Employee Benefits Considerations for Employers During the COVID-19 Pandemic (Coronavirus and the Law)
The COVID-19 pandemic has many employers making tough choices including reductions in force, reducing hours, and reducing compensation for employees. Employment decisions, in turn, affect employee benefit plans and policies.
Employers need to review their employee benefit plans and policies, as well as plan service provider contracts, to determine how employment decisions will affect employee benefit programs.
[clear]Complexities and traps for the unwary abound in employee benefits plans. Careful planning, which seems a luxury in these days of the COVID-19 pandemic, remains key to avoiding significant and substantial problems.
Emergency Paid Sick Leave and FMLA Expansion
The Families First Coronavirus Relief Act (FFCRA) was enacted on March 18, 2020, and generally requires employers with fewer than 500 employees to provide paid sick leave and additional FMLA benefits to their employees. For more information on emergency paid sick leave, please see the Families First Coronavirus Response Act (Legislative Alert #1).
Health and Welfare Plans
COVID-19 Related Health Plan Coverage
The Coronavirus, Aid, Relief and Economic Security Act (CARES Act) requires that group health plans cover certain preventive services and vaccines related to COVID-19. (See Essential Health Benefit Coverage.)
FFCRA requires group health plans to cover costs related to diagnostic testing for COVID-19 and related healthcare provider services (in-person and telehealth) and facility costs (including doctors' offices, urgent care centers and emergency room) without requiring participants to share in the cost (e.g., deductibles, copayments or coinsurance). (See CMS Releases FAQs on COVID-19 Coverage under Catastrophic Health Insurance Plans.) In addition, FFCRA requires prior authorization and other medical management requirements to be waived with respect to COVID-19 services.
Eligibility for Health Coverage
Plan or policy terms will determine whether employees who are furloughed or who experience a reduction in hours can maintain their health coverage. Most plans require employees to satisfy minimum hour requirements to maintain eligibility for health coverage.
Employers should review plan provisions related to employees’ payment of premiums while on a leave of absence. Employers may be able to amend their plan or policy to expand coverage or modify the procedures for employee premium payments, subject to approval from the applicable insurance carrier.
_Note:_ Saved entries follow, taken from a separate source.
(** [json.dumps] and [json.loads]. *)
Class Json := {
  json_dumps : val → option string;
  json_loads : string → option val;
}.
Class JsonLaws (J : Json) : Prop := {
  loads_dumps : ∀ v t, json_dumps v = Some t → json_loads t = Some v;
  dumps_loads : ∀ v t, json_loads t = Some v → is_Some (json_dumps v);
  loads_empty : json_loads "{}" = Some (VDict []);
}.

(** ** Tables *)

Record CachedMessage := {
  cm_msg_hash : string; cm_channel_id : string; cm_sender_hash : val; cm_seq : Z; cm_timestamp : float; cm_type : Z;
  cm_body : val; cm_display_name : val; cm_reply_to : val; cm_deleted : bool; cm_pinned : bool; cm_reactions : string;
  cm_lxmf_signature : val; cm_received_at : float; cm_verified : bool; cm_edited : bool; cm_has_thread : bool;
  cm_encrypted_body : val; cm_encryption_nonce : val; cm_encryption_epoch : val;
}.

Record CachedChannel := {
  cc_id : string; cc_name : string; cc_description : val; cc_access_mode : val; cc_category_id : val; cc_position : Z;
  cc_identity_hash : val; cc_latest_seq : val; cc_sealed : bool; cc_node_identity_hash : val;
}.

Record DirectMessage := {
  dm_id : Z; dm_sender_hash : string; dm_receiver_hash : string; dm_timestamp : float; dm_body : string;
  dm_lxmf_signature : option bytes; dm_read : bool;
}.
#[export] Instance dm_row_id : RowId DirectMessage := dm_id.

Record Conversation := {
  cv_peer_hash : string; cv_peer_name : option string; cv_last_message_time : float; cv_unread_count : Z;
}.

Record DiscoveredNode := {
  dn_hash : string; dn_node_name : string; dn_channel_count : Z; dn_last_seen : float; dn_channels_json : string;
  dn_channel_dests_json : option string; dn_bookmarked : bool;
}.

Record ClientPeer := {
  cp_hash : string; cp_display_name : option string; cp_status_text : option string; cp_last_seen : float;
  cp_bookmarked : bool;
}.

Record Bookmark := {
  bm_name : string; bm_destination_hash : string; bm_node_name : option string; bm_last_connected : float;
}.

Record ClientDB := {
  cdb_messages : gmap string CachedMessage;
  cdb_cursors : gmap string Z;
  cdb_channels : gmap string CachedChannel;
  cdb_unread : gmap string Z;
  cdb_identities : gmap string (option string * float);
  cdb_bookmarks : gmap string Bookmark;
  cdb_settings : gmap string string;
  cdb_nodes : gmap string DiscoveredNode;
  cdb_peers : gmap string ClientPeer;
  cdb_dms : list DirectMessage;
  cdb_conversations : gmap string Conversation;
  cdb_sealed_keys : gmap string (bytes * Z);
  cdb_tofu_keys : gmap string bytes;
}.

Definition set_cmessages f (d : ClientDB) : ClientDB := {|
  cdb_messages := f (cdb_messages d); cdb_cursors := cdb_cursors d; cdb_channels := cdb_channels d; cdb_unread := cdb_unread d;
  cdb_identities := cdb_identities d; cdb_bookmarks := cdb_bookmarks d; cdb_settings := cdb_settings d; cdb_nodes := cdb_nodes d;
  cdb_peers := cdb_peers d; cdb_dms := cdb_dms d; cdb_conversations := cdb_conversations d;
  cdb_sealed_keys := cdb_sealed_keys d; cdb_tofu_keys := cdb_tofu_keys d |}.
Definition set_ccursors f (d : ClientDB) : ClientDB := {|
  cdb_messages := cdb_messages d; cdb_cursors := f (cdb_cursors d); cdb_channels := cdb_channels d; cdb_unread := cdb_unread d;
  cdb_identities := cdb_identities d; cdb_bookmarks := cdb_bookmarks d; cdb_settings := cdb_settings d; cdb_nodes := cdb_nodes d;
  cdb_peers := cdb_peers d; cdb_dms := cdb_dms d; cdb_conversations := cdb_conversations d;
  cdb_sealed_keys := cdb_sealed_keys d; cdb_tofu_keys := cdb_tofu_keys d |}.
Definition set_cchannels f (d : ClientDB) : ClientDB := {|
  cdb_messages := cdb_messages d; cdb_cursors := cdb_cursors d; cdb_channels := f (cdb_channels d); cdb_unread := cdb_unread d;
  cdb_identities := cdb_identities d; cdb_bookmarks := cdb_bookmarks d; cdb_settings := cdb_settings d; cdb_nodes := cdb_nodes d;
  cdb_peers := cdb_peers d; cdb_dms := cdb_dms d; cdb_conversations := cdb_conversations d;
  cdb_sealed_keys := cdb_sealed_keys d; cdb_tofu_keys := cdb_tofu_keys d |}.
Definition set_cunread f (d : ClientDB) : ClientDB := {|
  cdb_messages := cdb_messages d; cdb_cursors := cdb_cursors d; cdb_channels := cdb_channels d; cdb_unread := f (cdb_unread d);
  cdb_identities := cdb_identities d; cdb_bookmarks := cdb_bookmarks d; cdb_settings := cdb_settings d; cdb_nodes := cdb_nodes d;
  cdb_peers := cdb_peers d; cdb_dms := cdb_dms d; cdb_conversations := cdb_conversations d;
  cdb_sealed_keys := cdb_sealed_keys d; cdb_tofu_keys := cdb_tofu_keys d |}.
Definition set_cidentities f (d : ClientDB) : ClientDB := {|
  cdb_messages := cdb_messages d; cdb_cursors := cdb_cursors d; cdb_channels := cdb_channels d; cdb_unread := cdb_unread d;
  cdb_identities := f (cdb_identities d); cdb_bookmarks := cdb_bookmarks d; cdb_settings := cdb_settings d; cdb_nodes := cdb_nodes d;
  cdb_peers := cdb_peers d; cdb_dms := cdb_dms d; cdb_conversations := cdb_conversations d;
  cdb_sealed_keys := cdb_sealed_keys d; cdb_tofu_keys := cdb_tofu_keys d |}.
Definition set_cbookmarks f (d : ClientDB) : ClientDB := {|
  cdb_messages := cdb_messages d; cdb_cursors := cdb_cursors d; cdb_channels := cdb_channels d; cdb_unread := cdb_unread d;
  cdb_identities := cdb_identities d; cdb_bookmarks := f (cdb_bookmarks d); cdb_settings := cdb_settings d; cdb_nodes := cdb_nodes d;
  cdb_peers := cdb_peers d; cdb_dms := cdb_dms d; cdb_conversations := cdb_conversations d;
  cdb_sealed_keys := cdb_sealed_keys d; cdb_tofu_keys := cdb_tofu_keys d |}.
Definition set_csettings f (d : ClientDB) : ClientDB := {|
  cdb_messages := cdb_messages d; cdb_cursors := cdb_cursors d; cdb_channels := cdb_channels d; cdb_unread := cdb_unread d;
  cdb_identities := cdb_identities d; cdb_bookmarks := cdb_bookmarks d; cdb_settings := f (cdb_settings d); cdb_nodes := cdb_nodes d;
  cdb_peers := cdb_peers d; cdb_dms := cdb_dms d; cdb_conversations := cdb_conversations d;
  cdb_sealed_keys := cdb_sealed_keys d; cdb_tofu_keys := cdb_tofu_keys d |}.
Definition set_cnodes f (d : ClientDB) : ClientDB := {|
  cdb_messages := cdb_messages d; cdb_cursors := cdb_cursors d; cdb_channels := cdb_channels d; cdb_unread := cdb_unread d;
  cdb_identities := cdb_identities d; cdb_bookmarks := cdb_bookmarks d; cdb_settings := cdb_settings d; cdb_nodes := f (cdb_nodes d);
  cdb_peers := cdb_peers d; cdb_dms := cdb_dms d; cdb_conversations := cdb_conversations d;
  cdb_sealed_keys := cdb_sealed_keys d; cdb_tofu_keys := cdb_tofu_keys d |}.
Definition set_cpeers f (d : ClientDB) : ClientDB := {|
  cdb_messages := cdb_messages d; cdb_cursors := cdb_cursors d; cdb_channels := cdb_channels d; cdb_unread := cdb_unread d;
  cdb_identities := cdb_identities d; cdb_bookmarks := cdb_bookmarks d; cdb_settings := cdb_settings d; cdb_nodes := cdb_nodes d;
  cdb_peers := f (cdb_peers d); cdb_dms := cdb_dms d; cdb_conversations := cdb_conversations d;
  cdb_sealed_keys := cdb_sealed_keys d; cdb_tofu_keys := cdb_tofu_keys d |}.
Definition set_cdms f g (d : ClientDB) : ClientDB := {|
  cdb_messages := cdb_messages d; cdb_cursors := cdb_cursors d; cdb_channels := cdb_channels d; cdb_unread := cdb_unread d;
  cdb_identities := cdb_identities d; cdb_bookmarks := cdb_bookmarks d; cdb_settings := cdb_settings d; cdb_nodes := cdb_nodes d;
  cdb_peers := cdb_peers d; cdb_dms := f (cdb_dms d); cdb_conversations := g (cdb_conversations d);
  cdb_sealed_keys := cdb_sealed_keys d; cdb_tofu_keys := cdb_tofu_keys d |}.
Definition set_csealed f (d : ClientDB) : ClientDB := {|
  cdb_messages := cdb_messages d; cdb_cursors := cdb_cursors d; cdb_channels := cdb_channels d; cdb_unread := cdb_unread d;
  cdb_identities := cdb_identities d; cdb_bookmarks := cdb_bookmarks d; cdb_settings := cdb_settings d; cdb_nodes := cdb_nodes d;
  cdb_peers := cdb_peers d; cdb_dms := cdb_dms d; cdb_conversations := cdb_conversations d;
  cdb_sealed_keys := f (cdb_sealed_keys d); cdb_tofu_keys := cdb_tofu_keys d |}.
Definition set_ctofu f (d : ClientDB) : ClientDB := {|
  cdb_messages := cdb_messages d; cdb_cursors := cdb_cursors d; cdb_channels := cdb_channels d; cdb_unread := cdb_unread d;
  cdb_identities := cdb_identities d; cdb_bookmarks := cdb_bookmarks d; cdb_settings := cdb_settings d; cdb_nodes := cdb_nodes d;
  cdb_peers := cdb_peers d; cdb_dms := cdb_dms d; cdb_conversations := cdb_conversations d;
  cdb_sealed_keys := cdb_sealed_keys d; cdb_tofu_keys := f (cdb_tofu_keys d) |}.

Definition empty_cdb : ClientDB := {|
  cdb_messages := ∅; cdb_cursors := ∅; cdb_channels := ∅; cdb_unread := ∅; cdb_identities := ∅; cdb_bookmarks := ∅;
  cdb_settings := ∅; cdb_nodes := ∅; cdb_peers := ∅; cdb_dms := []; cdb_conversations := ∅; cdb_sealed_keys := ∅;
  cdb_tofu_keys := ∅ |}.

(** [with db.transaction()]: commit on exit, roll back on an exception. *)
Definition transaction {A} (m : M ClientDB A) : M ClientDB A := atomic (λ s0 _, s0) m.

(** ** Messages *)

Module MessageStore.
Section store.
Context `{J : Json}.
For insured health plans, expanding coverage to ineligible employees without the insurer’s consent could result in nonpayment of claims.
COBRA Continuation Coverage
COBRA continuation coverage must be offered to employees who are terminated or experience a reduction in hours making them ineligible for coverage under an employer-sponsored health plan.
ACA Employer Mandate
Pursuant to the ACA Employer Mandate, employers with an average of at least 50 full-time employees (i.e., averages 30 or more hours of service per week) must provide affordable health insurance that provides minimum value to its full-time employees in order to avoid exposure to a penalty tax under Section 4980H of the Internal Revenue Code (the “Code”).
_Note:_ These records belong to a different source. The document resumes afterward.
(* ===== verification/Client.v ===== *)
(** * The client's sync engine ([hokora_tui/sync_engine.py], [hokora_tui/sync],
      [hokora_tui/security/sealed_render.py])

    The state the client's subsystems share, the links to a node's channels,
    the requests it sends over them, and what it makes of the answers:
    signatures against pinned keys, cursors, sealed keys and sessions.  What
    RNS knows at the time of a call ([Net]), and the random nonces, are
    arguments; a packet sent over a link is recorded in [c_sent]. *)

From S2P Require Import Prelude Constants Models Queries Permissions RateLimit Ban Sealed Sequencer Message Ingest Wire Verification InviteCodes Epoch FedAuth ClientDb.

(** ** Shared state *)

(** The connections part of [SyncState], with the links of
    [ChannelLinkManager] and those that RNS reports active. *)
Record Conn := {
  cn_channel_identities : dict string bytes;     (* public keys *)
  cn_channel_dest_hashes : dict string bytes;
  cn_pending_pubkeys : dict string bytes;
  cn_pending_connects : dict string bytes;
  cn_pending_redeems : dict string string;
  cn_links : dict string nat;
  cn_active : gset nat;
  cn_next : nat;                                 (* the next new link *)
}.
Definition set_channel_identities f (c : Conn) : Conn := {|
  cn_channel_identities := f (cn_channel_identities c); cn_channel_dest_hashes := cn_channel_dest_hashes c;
  cn_pending_pubkeys := cn_pending_pubkeys c; cn_pending_connects := cn_pending_connects c;
  cn_pending_redeems := cn_pending_redeems c; cn_links := cn_links c; cn_active := cn_active c; cn_next := cn_next c |}.
Definition set_channel_dest_hashes f (c : Conn) : Conn := {|
  cn_channel_identities := cn_channel_identities c; cn_channel_dest_hashes := f (cn_channel_dest_hashes c);
  cn_pending_pubkeys := cn_pending_pubkeys c; cn_pending_connects := cn_pending_connects c;
  cn_pending_redeems := cn_pending_redeems c; cn_links := cn_links c; cn_active := cn_active c; cn_next := cn_next c |}.
Definition set_pending_pubkeys f (c : Conn) : Conn := {|
  cn_channel_identities := cn_channel_identities c; cn_channel_dest_hashes := cn_channel_dest_hashes c;
  cn_pending_pubkeys := f (cn_pending_pubkeys c); cn_pending_connects := cn_pending_connects c;
  cn_pending_redeems := cn_pending_redeems c; cn_links := cn_links c; cn_active := cn_active c; cn_next := cn_next c |}.
Definition set_pending_connects f (c : Conn) : Conn := {|
  cn_channel_identities := cn_channel_identities c; cn_channel_dest_hashes := cn_channel_dest_hashes c;
  cn_pending_pubkeys := cn_pending_pubkeys c; cn_pending_connects := f (cn_pending_connects c);
  cn_pending_redeems := cn_pending_redeems c; cn_links := cn_links c; cn_active := cn_active c; cn_next := cn_next c |}.
Definition set_pending_redeems f (c : Conn) : Conn := {|
  cn_channel_identities := cn_channel_identities c; cn_channel_dest_hashes := cn_channel_dest_hashes c;
  cn_pending_pubkeys := cn_pending_pubkeys c; cn_pending_connects := cn_pending_connects c;
  cn_pending_redeems := f (cn_pending_redeems c); cn_links := cn_links c; cn_active := cn_active c; cn_next := cn_next c |}.
Definition set_links f g (c : Conn) : Conn := {|
  cn_channel_identities := cn_channel_identities c; cn_channel_dest_hashes := cn_channel_dest_hashes c;
  cn_pending_pubkeys := cn_pending_pubkeys c; cn_pending_connects := cn_pending_connects c;
  cn_pending_redeems := cn_pending_redeems c; cn_links := f (cn_links c); cn_active := g (cn_active c); cn_next := cn_next c |}.
(** A new link, not yet active, for a channel. *)
Definition open_link (channel_id : string) (c : Conn) : Conn := {|
  cn_channel_identities := cn_channel_identities c; cn_channel_dest_hashes := cn_channel_dest_hashes c;
  cn_pending_pubkeys := cn_pending_pubkeys c; cn_pending_connects := cn_pending_connects c;
  cn_pending_redeems := cn_pending_redeems c; cn_links := dict_set channel_id (cn_next c) (cn_links c);
  cn_active := cn_active c; cn_next := S (cn_next c) |}.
Most employers track employees’ hours over a prior measurement period to determine eligibility for a plan year. If an employer is considering an employee furlough or reduction in hours and using a prior measurement period, then that employer should consider that participants who are full-time employees will retain their full-time status for the duration of the applicable plan year even if they are no longer full-time.
For calendar months in which the employee retains his or her full-time status and the medical coverage is not affordable, a tax penalty under Code Section 4980H(b) may be assessed if the employee obtains subsidized coverage through the Marketplace. Therefore, employers must consider whether subsidizing the employee cost of coverage is necessary or desirable for these employees.
HIPAA
Employers who are covered entities under HIPAA and their business associates are reminded that the HIPAA privacy and security rules continue to apply during the COVID-19 pandemic. In addition to the general continuing obligations, covered entities and their business associates with more employees working remotely should review and update their HIPAA privacy practices and work systems to provide that appropriate administrative, technical, and physical safeguards are maintained.
Cafeteria Plan Elections
Employees cannot make mid-year election changes based on a furlough or reduction in hours (e.g., change in employment status) to any coverage paid on a pre-tax basis through a cafeteria plan unless the election is consistent with the nature of the event. Therefore, employers should review their cafeteria plan documents to determine the circumstances in which changes are permitted for certain benefits and, if necessary, amend the plan to provide participants with additional options.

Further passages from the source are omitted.